▶ **What this task involves**
Using the records below, give again exactly the lines from the line that contains "deals them to its children in turn." through the line that contains "collect the answers", both ends included, and only those.

▼

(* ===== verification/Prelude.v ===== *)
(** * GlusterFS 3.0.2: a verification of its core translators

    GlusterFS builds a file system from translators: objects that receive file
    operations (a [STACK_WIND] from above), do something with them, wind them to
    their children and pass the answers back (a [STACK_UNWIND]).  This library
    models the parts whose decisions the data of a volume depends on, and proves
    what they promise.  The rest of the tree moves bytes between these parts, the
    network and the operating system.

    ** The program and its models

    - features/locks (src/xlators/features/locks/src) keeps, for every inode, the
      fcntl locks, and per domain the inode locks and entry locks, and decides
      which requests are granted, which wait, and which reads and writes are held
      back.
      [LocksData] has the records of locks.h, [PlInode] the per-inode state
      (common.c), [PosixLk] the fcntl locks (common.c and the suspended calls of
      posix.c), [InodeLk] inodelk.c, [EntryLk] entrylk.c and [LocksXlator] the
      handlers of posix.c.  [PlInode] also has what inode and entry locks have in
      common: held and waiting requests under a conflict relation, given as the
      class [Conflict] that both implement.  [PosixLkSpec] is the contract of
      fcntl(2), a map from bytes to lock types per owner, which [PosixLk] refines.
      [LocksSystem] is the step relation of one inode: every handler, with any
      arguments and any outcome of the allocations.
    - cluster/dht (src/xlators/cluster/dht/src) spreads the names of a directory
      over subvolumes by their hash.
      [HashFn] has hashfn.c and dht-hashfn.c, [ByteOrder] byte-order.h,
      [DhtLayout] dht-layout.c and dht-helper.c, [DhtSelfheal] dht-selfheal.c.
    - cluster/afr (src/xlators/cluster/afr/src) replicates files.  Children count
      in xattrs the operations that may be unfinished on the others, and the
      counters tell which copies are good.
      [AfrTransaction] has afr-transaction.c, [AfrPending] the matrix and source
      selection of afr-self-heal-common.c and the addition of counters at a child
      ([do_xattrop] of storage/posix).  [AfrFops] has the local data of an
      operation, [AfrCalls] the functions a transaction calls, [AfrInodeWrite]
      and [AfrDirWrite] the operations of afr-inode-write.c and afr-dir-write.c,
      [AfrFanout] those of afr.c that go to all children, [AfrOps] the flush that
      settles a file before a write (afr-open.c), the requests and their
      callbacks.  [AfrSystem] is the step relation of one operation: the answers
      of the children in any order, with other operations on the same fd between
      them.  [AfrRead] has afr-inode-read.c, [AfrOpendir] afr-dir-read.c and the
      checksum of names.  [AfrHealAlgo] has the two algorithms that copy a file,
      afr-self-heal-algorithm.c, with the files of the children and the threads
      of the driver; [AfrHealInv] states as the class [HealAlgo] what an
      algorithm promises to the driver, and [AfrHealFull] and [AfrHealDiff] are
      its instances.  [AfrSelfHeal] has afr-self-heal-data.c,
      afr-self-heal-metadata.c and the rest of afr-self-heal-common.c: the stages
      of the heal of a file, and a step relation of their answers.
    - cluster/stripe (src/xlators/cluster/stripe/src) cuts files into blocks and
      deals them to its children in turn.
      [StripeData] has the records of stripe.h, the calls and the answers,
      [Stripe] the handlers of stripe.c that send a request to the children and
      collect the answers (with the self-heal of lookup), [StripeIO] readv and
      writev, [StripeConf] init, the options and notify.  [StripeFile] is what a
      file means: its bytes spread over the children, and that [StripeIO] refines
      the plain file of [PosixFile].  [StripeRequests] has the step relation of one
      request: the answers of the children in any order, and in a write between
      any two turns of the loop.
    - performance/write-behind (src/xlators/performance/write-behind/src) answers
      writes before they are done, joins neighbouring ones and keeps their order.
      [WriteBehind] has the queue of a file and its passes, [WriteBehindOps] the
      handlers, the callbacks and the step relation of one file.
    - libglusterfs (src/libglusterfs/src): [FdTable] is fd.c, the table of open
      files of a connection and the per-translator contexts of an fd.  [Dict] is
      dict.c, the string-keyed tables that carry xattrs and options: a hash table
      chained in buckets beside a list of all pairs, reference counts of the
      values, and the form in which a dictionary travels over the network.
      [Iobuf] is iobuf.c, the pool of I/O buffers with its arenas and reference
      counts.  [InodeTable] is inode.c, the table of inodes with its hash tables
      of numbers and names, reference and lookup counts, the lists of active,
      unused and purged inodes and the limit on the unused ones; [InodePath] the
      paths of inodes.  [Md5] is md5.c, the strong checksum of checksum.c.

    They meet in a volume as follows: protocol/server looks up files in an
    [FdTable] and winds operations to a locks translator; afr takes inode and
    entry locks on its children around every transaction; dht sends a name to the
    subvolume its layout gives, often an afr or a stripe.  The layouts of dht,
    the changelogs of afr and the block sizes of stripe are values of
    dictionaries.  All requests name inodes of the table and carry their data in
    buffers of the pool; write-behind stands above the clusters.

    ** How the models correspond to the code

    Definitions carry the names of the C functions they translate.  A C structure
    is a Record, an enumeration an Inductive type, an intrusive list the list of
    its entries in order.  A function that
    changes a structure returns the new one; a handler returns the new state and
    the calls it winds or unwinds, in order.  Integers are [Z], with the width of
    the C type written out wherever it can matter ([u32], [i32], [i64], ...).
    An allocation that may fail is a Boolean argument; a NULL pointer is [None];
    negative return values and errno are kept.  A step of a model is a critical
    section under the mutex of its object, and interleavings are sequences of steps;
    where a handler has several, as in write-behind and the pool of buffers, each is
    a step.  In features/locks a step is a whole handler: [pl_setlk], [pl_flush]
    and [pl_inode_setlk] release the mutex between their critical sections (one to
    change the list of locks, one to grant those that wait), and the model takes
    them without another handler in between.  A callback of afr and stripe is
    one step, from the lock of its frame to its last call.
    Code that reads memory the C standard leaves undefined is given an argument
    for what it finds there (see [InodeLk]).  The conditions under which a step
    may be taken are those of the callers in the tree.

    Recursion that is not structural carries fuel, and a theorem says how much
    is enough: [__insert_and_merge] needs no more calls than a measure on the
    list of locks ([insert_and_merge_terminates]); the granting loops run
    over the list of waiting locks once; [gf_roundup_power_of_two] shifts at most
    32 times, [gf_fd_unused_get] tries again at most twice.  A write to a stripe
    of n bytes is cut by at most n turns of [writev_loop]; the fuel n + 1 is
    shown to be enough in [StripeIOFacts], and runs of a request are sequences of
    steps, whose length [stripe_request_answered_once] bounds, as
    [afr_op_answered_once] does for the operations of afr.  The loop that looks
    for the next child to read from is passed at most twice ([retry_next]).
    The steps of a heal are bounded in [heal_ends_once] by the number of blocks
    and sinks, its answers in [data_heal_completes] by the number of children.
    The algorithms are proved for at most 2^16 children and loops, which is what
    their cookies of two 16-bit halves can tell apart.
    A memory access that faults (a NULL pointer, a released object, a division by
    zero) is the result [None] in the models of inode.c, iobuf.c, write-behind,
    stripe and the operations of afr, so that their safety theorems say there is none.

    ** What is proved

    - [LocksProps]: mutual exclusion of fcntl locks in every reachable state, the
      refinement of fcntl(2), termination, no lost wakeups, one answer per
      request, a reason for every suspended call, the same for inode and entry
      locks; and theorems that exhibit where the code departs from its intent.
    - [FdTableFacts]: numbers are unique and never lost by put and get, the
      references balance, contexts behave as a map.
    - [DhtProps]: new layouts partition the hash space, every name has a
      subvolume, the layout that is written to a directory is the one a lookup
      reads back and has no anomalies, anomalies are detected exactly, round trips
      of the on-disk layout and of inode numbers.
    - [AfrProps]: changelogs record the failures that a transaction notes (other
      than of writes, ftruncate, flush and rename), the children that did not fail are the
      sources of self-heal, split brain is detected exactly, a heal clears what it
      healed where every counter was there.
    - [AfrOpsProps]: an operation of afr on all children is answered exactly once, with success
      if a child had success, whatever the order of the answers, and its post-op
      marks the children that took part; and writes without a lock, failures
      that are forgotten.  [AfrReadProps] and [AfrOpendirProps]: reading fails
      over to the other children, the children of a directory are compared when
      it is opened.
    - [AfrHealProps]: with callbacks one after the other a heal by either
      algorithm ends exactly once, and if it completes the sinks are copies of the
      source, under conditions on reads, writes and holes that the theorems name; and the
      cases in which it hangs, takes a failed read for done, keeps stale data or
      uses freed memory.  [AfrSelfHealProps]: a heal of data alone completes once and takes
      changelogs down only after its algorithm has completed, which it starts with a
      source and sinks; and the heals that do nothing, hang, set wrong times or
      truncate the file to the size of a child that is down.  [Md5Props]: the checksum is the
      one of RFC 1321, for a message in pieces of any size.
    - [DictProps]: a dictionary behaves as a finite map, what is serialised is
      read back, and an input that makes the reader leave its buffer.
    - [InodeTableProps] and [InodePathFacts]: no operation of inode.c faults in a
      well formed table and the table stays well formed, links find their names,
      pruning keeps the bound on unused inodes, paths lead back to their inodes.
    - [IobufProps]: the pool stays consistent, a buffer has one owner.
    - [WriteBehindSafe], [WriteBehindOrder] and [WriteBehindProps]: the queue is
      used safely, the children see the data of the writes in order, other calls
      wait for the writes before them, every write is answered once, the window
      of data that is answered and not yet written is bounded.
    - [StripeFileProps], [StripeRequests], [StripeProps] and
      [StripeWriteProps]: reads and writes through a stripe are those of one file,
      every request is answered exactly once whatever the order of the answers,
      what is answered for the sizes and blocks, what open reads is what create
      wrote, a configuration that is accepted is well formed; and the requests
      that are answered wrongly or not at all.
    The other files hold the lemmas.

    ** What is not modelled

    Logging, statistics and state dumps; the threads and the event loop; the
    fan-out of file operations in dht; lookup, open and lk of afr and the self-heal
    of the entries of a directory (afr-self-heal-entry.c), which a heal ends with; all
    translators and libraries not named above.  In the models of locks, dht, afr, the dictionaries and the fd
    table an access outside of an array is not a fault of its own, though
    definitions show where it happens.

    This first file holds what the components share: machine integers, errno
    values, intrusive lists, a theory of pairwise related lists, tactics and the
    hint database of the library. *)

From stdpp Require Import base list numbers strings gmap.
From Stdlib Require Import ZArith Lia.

▲

▶ **Result for this exercise**
      deals them to its children in turn.
      [StripeData] has the records of stripe.h, the calls and the answers,
      [Stripe] the handlers of stripe.c that send a request to the children and
      collect the answers (with the self-heal of lookup), [StripeIO] readv and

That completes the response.